**Exercise prompt**
Beginning with the first line of the data below, extract each line up to and including the one containing "queue, the map". Copy them exactly and add nothing.

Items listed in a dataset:

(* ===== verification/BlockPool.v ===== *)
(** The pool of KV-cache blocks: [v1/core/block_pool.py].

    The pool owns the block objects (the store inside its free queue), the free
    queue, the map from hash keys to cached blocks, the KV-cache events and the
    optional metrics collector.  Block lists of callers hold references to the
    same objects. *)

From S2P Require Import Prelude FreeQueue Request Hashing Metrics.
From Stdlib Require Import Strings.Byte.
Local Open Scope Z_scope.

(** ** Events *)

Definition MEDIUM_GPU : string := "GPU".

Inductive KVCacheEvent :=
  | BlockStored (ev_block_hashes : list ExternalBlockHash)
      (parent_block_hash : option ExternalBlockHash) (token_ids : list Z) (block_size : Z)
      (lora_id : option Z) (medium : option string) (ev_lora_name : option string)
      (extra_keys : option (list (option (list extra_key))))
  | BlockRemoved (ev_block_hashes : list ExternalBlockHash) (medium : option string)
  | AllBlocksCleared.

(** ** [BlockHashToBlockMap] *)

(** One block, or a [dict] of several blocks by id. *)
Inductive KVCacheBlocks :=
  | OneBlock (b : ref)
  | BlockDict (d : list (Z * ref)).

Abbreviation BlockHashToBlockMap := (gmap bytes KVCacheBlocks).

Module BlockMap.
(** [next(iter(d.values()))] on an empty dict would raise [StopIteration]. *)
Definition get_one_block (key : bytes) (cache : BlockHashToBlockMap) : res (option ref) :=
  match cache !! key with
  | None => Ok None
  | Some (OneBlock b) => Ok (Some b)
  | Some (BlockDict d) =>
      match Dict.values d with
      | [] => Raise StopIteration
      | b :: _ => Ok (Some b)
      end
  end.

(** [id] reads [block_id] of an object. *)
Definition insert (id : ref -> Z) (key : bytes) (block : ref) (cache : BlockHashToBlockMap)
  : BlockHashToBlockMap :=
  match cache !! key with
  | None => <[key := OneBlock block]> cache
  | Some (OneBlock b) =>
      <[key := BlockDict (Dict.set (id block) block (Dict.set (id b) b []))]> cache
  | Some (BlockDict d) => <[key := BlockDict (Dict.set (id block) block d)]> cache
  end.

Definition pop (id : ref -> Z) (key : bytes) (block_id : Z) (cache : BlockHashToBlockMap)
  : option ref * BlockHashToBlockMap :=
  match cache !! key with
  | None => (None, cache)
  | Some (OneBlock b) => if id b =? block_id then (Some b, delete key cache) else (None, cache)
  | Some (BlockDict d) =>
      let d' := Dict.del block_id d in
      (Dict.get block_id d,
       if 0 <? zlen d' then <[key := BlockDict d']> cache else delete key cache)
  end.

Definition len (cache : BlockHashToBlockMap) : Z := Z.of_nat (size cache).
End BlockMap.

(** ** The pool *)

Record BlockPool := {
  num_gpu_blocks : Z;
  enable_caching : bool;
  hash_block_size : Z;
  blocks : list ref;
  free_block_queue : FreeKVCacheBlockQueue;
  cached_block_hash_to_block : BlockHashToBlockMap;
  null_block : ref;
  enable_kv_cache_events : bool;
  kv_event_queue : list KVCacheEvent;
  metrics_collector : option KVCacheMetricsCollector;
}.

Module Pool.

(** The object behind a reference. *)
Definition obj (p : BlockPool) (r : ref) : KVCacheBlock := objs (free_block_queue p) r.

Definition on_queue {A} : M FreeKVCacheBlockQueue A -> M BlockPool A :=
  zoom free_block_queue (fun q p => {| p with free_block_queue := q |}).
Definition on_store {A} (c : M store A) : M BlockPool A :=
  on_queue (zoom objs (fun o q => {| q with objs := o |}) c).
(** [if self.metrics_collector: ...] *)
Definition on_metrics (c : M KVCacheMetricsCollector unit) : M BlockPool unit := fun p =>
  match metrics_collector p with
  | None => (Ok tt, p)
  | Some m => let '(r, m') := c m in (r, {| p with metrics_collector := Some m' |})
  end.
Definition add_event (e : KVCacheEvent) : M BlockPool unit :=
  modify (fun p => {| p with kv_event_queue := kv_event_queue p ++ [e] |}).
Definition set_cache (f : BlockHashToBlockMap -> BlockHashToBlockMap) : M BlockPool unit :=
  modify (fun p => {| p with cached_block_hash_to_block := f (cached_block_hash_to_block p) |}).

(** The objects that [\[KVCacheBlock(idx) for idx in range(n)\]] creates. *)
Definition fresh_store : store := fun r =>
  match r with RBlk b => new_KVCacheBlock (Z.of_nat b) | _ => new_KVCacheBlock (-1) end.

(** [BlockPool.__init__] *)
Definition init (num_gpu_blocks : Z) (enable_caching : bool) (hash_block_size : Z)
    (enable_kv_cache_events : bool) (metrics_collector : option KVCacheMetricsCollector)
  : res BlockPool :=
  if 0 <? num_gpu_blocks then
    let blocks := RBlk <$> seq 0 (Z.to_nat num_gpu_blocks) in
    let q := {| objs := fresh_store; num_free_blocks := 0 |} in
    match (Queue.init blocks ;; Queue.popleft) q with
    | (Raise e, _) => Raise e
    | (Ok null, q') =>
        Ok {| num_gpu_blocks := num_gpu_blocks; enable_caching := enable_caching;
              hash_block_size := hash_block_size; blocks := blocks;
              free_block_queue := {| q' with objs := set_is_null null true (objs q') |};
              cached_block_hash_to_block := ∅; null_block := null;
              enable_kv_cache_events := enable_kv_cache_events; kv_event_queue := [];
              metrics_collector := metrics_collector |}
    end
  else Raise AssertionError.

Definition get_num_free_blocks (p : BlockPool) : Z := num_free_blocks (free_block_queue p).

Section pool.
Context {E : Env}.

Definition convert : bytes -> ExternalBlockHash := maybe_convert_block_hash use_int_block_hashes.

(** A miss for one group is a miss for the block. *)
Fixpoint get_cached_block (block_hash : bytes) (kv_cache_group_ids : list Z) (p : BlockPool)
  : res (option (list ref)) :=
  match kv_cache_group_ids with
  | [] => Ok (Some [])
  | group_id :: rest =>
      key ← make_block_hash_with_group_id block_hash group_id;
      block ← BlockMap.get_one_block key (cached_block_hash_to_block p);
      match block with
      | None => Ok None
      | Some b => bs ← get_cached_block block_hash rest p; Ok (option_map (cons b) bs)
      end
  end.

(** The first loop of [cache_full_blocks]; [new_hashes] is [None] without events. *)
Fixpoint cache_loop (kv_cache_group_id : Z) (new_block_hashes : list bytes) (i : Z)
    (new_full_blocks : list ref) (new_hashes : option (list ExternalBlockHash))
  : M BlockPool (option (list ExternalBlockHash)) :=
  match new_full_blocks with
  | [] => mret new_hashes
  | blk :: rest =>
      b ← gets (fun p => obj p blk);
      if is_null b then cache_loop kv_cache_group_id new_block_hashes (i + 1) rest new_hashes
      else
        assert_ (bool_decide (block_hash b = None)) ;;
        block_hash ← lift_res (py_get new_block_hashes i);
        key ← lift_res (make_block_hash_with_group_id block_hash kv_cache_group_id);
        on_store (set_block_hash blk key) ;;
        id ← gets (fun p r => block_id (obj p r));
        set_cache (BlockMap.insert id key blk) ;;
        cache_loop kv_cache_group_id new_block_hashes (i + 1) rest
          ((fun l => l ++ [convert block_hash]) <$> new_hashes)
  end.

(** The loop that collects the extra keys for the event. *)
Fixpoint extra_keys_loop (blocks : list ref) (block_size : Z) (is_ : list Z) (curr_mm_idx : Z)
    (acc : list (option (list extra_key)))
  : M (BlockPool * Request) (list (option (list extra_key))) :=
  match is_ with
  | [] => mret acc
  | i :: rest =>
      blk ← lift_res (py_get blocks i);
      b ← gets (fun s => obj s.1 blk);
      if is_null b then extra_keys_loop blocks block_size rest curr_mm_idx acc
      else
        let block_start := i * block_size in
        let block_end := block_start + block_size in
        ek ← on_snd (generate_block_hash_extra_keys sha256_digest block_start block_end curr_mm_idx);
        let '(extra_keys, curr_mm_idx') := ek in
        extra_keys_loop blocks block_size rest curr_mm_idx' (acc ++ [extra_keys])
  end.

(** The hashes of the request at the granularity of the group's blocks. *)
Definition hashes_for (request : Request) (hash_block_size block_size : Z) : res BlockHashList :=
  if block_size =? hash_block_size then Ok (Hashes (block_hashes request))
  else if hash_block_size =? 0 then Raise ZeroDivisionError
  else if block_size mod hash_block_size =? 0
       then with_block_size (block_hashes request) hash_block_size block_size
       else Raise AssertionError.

**Result of the task**
(* ===== verification/BlockPool.v ===== *)
(** The pool of KV-cache blocks: [v1/core/block_pool.py].

    The pool owns the block objects (the store inside its free queue), the free
    queue, the map from hash keys to cached blocks, the KV-cache events and the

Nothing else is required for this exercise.